PolitiquePeut-on offrir des fleurs à une politicienne?
Vladimir Poutine a déclenché une polémique en offrant des fleurs à Angela Merkel. Un geste taxé de provocation sexiste. Chez les élues suisses, les avis sont partagés.
- par
- Meline Schröter
Le premier contact entre chefs d'État est toujours délicat entre ceux qu'il ne faut pas embrasser, ceux qui ne peuvent s'empêcher de secouer la main ou de toucher l'épaule de leur homologue et autres décalages culturels et protocolaires.
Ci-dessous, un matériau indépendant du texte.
Lemma sort_loop_spec fuel : forall ix l ir stack,
  (Z.of_nat n < 2 ^ 31)%Z -> perm ix -> let segs := (l, ir) :: stack in
  in_order_but segs ix -> apart segs -> halved segs -> work segs <= fuel ->
  exists e, sort_loop cmp cv fuel ix l ir stack LDAP_SUCCESS = Some e /\ (stopped e \/ sorted_end e).
Proof using All.
  induction fuel as [|fuel IH]; intros ix l ir stack Hn Hp segs Ho Ha Hh Hw; subst segs; [cbn in Hw; lia|].
  pose proof Ha as (Hlr & Hap & Has). cbn [sort_loop]. destruct (ir - l <? SMALL) eqn:E.
  - destruct (insertion_spec l ir ix Hlr) with (count := ir - l) (j := S l) (ix := ix) (m := 1%Z) as (b & e & -> & He).
    { intros ix' Hre z x Hz Hx. destruct (across l ir stack ix ix' z x) as [?|(l' & r' & Hin & H1 & H2)]; try done; unfold inside in *; [lia..|].
      pose proof (Hap l' r' Hin). lia. }
    { split; [done|]. split; [done|]. lia. }
    1-3: lia.
    cbn [mbind option_bind]. destruct He as [[-> Hs]|(-> & Hm & Hrc & Hin)]; [by exists e; auto|].
    pose proof (piece_done l ir stack ix (e_ix e) Ho Ha Hin) as Ho'. pose proof (proj1 Hin) as Hp'.
    destruct stack as [|[l' ir'] stack].
    + exists e. split; [done|]. right. split; [done|]. split; [done|]. split; [done|]. intros x y Hxy.
      destruct (Ho' x y Hxy) as [?|(? & ? & Hc & _)]; [done|]. by apply not_elem_of_nil in Hc.
    + rewrite Hrc. apply IH; try done; [by destruct Hh|]. cbn [work] in *. lia.
  - apply Nat.ltb_ge in E. unfold SMALL in E. destruct Hh as [Hh Hhs].
    destruct (split_piece_spec ix l ir Hp ltac:(lia)) as ([e|[[[ix' i] j] rc]] & -> & Hr); cbn [mbind option_bind]; [by exists e; auto|].
    destruct Hr as [-> Htwo]. pose proof Htwo as (Hp' & _ & Hi & Hj & _). rewrite (stack_room l ir) by done.
    assert (forall k s m, (2 * k <= s -> s * m <= n -> k * (2 * m) <= n)) as Hhalf by nia.
    cbn [work] in Hw. destruct (j - l <? ir - i + 1) eqn:Ec; [apply Nat.ltb_lt in Ec|apply Nat.ltb_ge in Ec].
    + destruct (piece_split l ir stack ix ix' i j (l, j) (i, ir) Ho Ha Htwo) as [Ho' Ha']; [by left|].
      apply IH; [done..| |cbn [work]; lia]. cbn [halved length]. rewrite Nat.pow_succ_r'.
      split; [apply (Hhalf _ (ir - l + 1)); [lia|done]|]. split; [|done].
      etrans; [|exact Hh]. apply Nat.mul_le_mono_r. lia.
    + destruct (piece_split l ir stack ix ix' i j (i, ir) (l, j) Ho Ha Htwo) as [Ho' Ha']; [by right|].
      apply IH; [done..| |cbn [work]; lia]. cbn [halved length]. rewrite Nat.pow_succ_r'.
      split; [apply (Hhalf _ (ir - l + 1)); [lia|done]|]. split; [|done].
      etrans; [|exact Hh]. apply Nat.mul_le_mono_r. lia.
Qed.
Lemma other_same a : other_nvals a = Some None -> a_nvals_list a = a_vals_list a.
Proof. unfold other_nvals, a_nvals_list, a_vals_list. destruct (a_nvals a); [by destruct (a_vals a)|done|by case_if]. Qed.

Lemma other_own a l : other_nvals a = Some (Some l) -> a_nvals_list a = l /\ length l = a_numvals a.
Proof. unfold other_nvals, a_nvals_list. destruct (a_nvals a); [by destruct (a_vals a)|done|]. case_if; [|done]. intros [= <-]. by apply Nat.eqb_eq in E. Qed.

Lemma mval_get_ok items a : in_table items a -> exists vals nv, mdb_mval_get items (a_numvals a.(ea)) (has_nv a) = Some (vals, nv) /\
  forall b, b.(a_vals) = Some vals -> b.(a_nvals) = nv ->
    pairs b ≡ₚ pairs a.(ea) /\ a_numvals b = a_numvals a.(ea) /\ length (a_nvals_list b) = length (a_nvals_list a.(ea)).
Proof.
  intros (puts & Hp & Hperm & Hst & Hlen). unfold mdb_mval_put in Hp. destruct (other_nvals a.(ea)) as [[l|]|] eqn:Ho; cbn [mbind option_bind] in Hp; [| |done]; injection Hp as Hp.
  - destruct (other_own _ _ Ho) as [En El]. assert (has_nv a = true) as Hh by (unfold has_nv, nv_of; by rewrite Hst). specialize (Hlen Hh). rewrite Hh.
    pose proof (mapM_items2 l (a_vals_list a.(ea)) El Hlen) as Hm. change (zip_with (fun nv v => item2 v nv) l (a_vals_list a.(ea)) = puts) in Hp. rewrite Hp in Hm. destruct (mapM_perm _ _ _ (symmetry Hperm) _ Hm) as (k & Hk & Pk).
    assert (length items = a_numvals a.(ea)) as Hil by (rewrite Hperm, <- Hp; unfold a_numvals in *; rewrite length_zip_with; lia).
    unfold mdb_mval_get. rewrite take_ge by lia. rewrite Hk. cbn [mbind option_bind]. do 2 eexists. split; [done|]. intros b Hv Hn.
    assert (length k = a_numvals a.(ea)) as Hkl by (rewrite <- Pk, length_zip_with; unfold a_numvals in *; lia).
    unfold pairs, a_numvals at 1, a_vals_list at 1 3, a_nvals_list at 1 3. rewrite Hv, Hn. cbn [from_option id]. rewrite !length_fmap, zip_fst_snd, En, El. split_and!; [by rewrite <- Pk|done|done].
  - pose proof (other_same _ Ho) as En. assert (has_nv a = false) as -> by (unfold has_nv, nv_of; by rewrite Hst).
    pose proof (mapM_items1 (a_vals_list a.(ea))) as Hm. change (item1 <$> a_vals_list a.(ea) = puts) in Hp. rewrite Hp in Hm. destruct (mapM_perm _ _ _ (symmetry Hperm) _ Hm) as (k & Hk & Pk).
    assert (length items = a_numvals a.(ea)) as Hil by (by rewrite Hperm, <- Hp, length_fmap).
    unfold mdb_mval_get. rewrite take_ge by lia. rewrite Hk. cbn [mbind option_bind]. do 2 eexists. split; [done|]. intros b Hv Hn.
    assert (k.*1 ≡ₚ a_vals_list a.(ea)) as P1 by (rewrite <- Pk, <- list_fmap_compose; by rewrite list_fmap_id).
    assert (a_vals_list b = k.*1) as Ev by (unfold a_vals_list; by rewrite Hv). assert (a_nvals_list b = k.*1) as Eb by (unfold a_nvals_list; by rewrite Hn).
    unfold pairs, a_numvals. rewrite Eb, Ev, En, !zip_diag, P1. done.
Qed.

(** What the decoder finds an attribute to be. *)
Record stored (ad2id : list text) (id2val : Z -> list (list Z)) (mi : mdb_info) (a : eattr) : Prop := mkStored {
  st_enc : enc_ok mi a;
  st_schema : a.(ea).(a_desc) ∈ schema;
  st_row : row ad2id (num mi a.(ea).(a_desc)) a.(ea).(a_desc);
  st_sorted : a.(ea).(a_desc).(ad_type).(sat_sorted) = true -> a.(ea).(a_sorted) = true;
  st_multi : a.(ea_multi) = true -> in_table (id2val (num mi a.(ea).(a_desc))) a
}.
(* ===== verification/OrderedTheorems.v ===== *)
(** * Ordered values: their indexes stay the positions *)

From Stdlib Require Import Ascii String.
From S2P Require Import Prelude Text Digits Order Attr AttrTheorems Ordered.

Local Open Scope Z_scope.
Local Abbreviation length := List.length.

(** ** The text of an index *)

(** The digits of an index: no others, no leading zero. *)
Definition index_digits (i : Z) (ds : text) : Prop :=
  all_digits 10 ds = true /\ digits_value 10 0 ds = i /\
  exists c ds', ds = c :: ds' /\ (if Ascii.eqb c "0" then i = 0 /\ ds' = [] else True).

Lemma digits_of_index i : 0 <= i < 10 ^ 10 -> index_digits i (digits_of 10 10 i []).
Proof.
  intros Hi. destruct (decide (i = 0)) as [->|Hne]; [split; [done|]; split; [done|]; by exists "0"%char, []|].
  destruct (size_of_number i ltac:(lia)) as (k & Hk & Hlow & Hup).
  destruct (digits_of_spec 10 10 i [] k ltac:(lia) ltac:(lia) ltac:(lia)) as (ds & -> & H1 & H2 & H3).
  rewrite app_nil_r. split; [done|]. split; [done|]. destruct ds as [|c ds]; [cbn in H2; lia|]. exists c, ds. split; [done|].
  destruct (Ascii.eqb_spec c "0"); [|done]. exfalso. subst c.
  pose proof (zeros_value 10 1 ds ltac:(lia)) as Hz. cbn [replicate app] in Hz. rewrite Hz in H2.
  pose proof (digits_value_bound 10 ds ltac:(lia)) as Hb.
  assert (10 ^ Z.of_nat (length ds) <= 10 ^ (Z.of_nat k - 1)) by (apply Z.pow_le_mono_r; cbn in H3; lia). lia.
Qed.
Dernière polémique en date en Allemagne, où la rencontre Angela Merkel-Vladimir Poutine en terres russes a déclenché la colère du journal «Bild».
Accueillant vendredi dernier la chancelière allemande à Sotchi pour évoquer un projet de gazoduc sous-marin, le président russe l'attendait sur le perron, un bouquet de fleurs à la main. Un geste qui peut sembler anodin voire courtois mais pas selon le quotidien allemand. «Bild» y voit en effet un véritable affront sexiste: «Les responsables politiques mondiaux se serrent la main et ne s'offrent pas des fleurs (…). En se comportant de la sorte, Vladimir Poutine a voulu souligner que la chancelière était une femme.»
Une lecture de la scène qui divise les femmes politiques romandes. Pour Isabelle Chevalley, conseillère nationale (Vert'lib/VD), la polémique n'a pas lieu d'être: «Je ne suis absolument pas choquée qu'une cheffe d'État reçoive un bouquet de fleurs. Pour moi en offrir à une femme politique est une marque d'attention.» Un avis plutôt partagé par Ada Marra (PS/VD), qui explique que lorsqu'elle était secrétaire générale du PS Vaud, elle ne faisait aucune différence de genre dans les cadeaux pour les intervenants. «Ça n'est pas sexiste, tout comme offrir des fleurs à un homme politique. J'en ai reçu, ainsi que des bouteilles de vin, des paniers garnis ou des bons de livres, et j'en ai offert à des hommes.»
Pour Lisa Mazzone (Les Verts/GE) en revanche, le passé du président russe tendrait à accréditer la thèse de «Bild»: «Que M. Poutine soit de tendance sexiste n'est pas nouveau! Il avait notamment déclaré, sur France 3, en 2017: «Je ne suis pas une femme, je n'ai pas de mauvais jours!» ou à propos de Hillary Clinton: «Pour une femme, cependant, la faiblesse n'est pas tellement un défaut.» Il a une conception du monde profondément sexiste, pétrie de stéréotypes. Je trouve ce cadeau pathétique et déplacé et montrant fort bien sa conception des rôles hommes/femmes. Dans notre activité politique, ce qui est terrible, c'est quand on reçoit des fleurs et nos homologues masculins des bouteilles de vin! Oui, c'est sexiste. Certains ont compris que c'était inapproprié et nous offrent désormais vin et fleurs.»
Reste que la polémique a fait du bruit jusqu'au Kremlin, qui s'est fendu d'un communiqué pour justifier un acte «de galanterie et de politesse».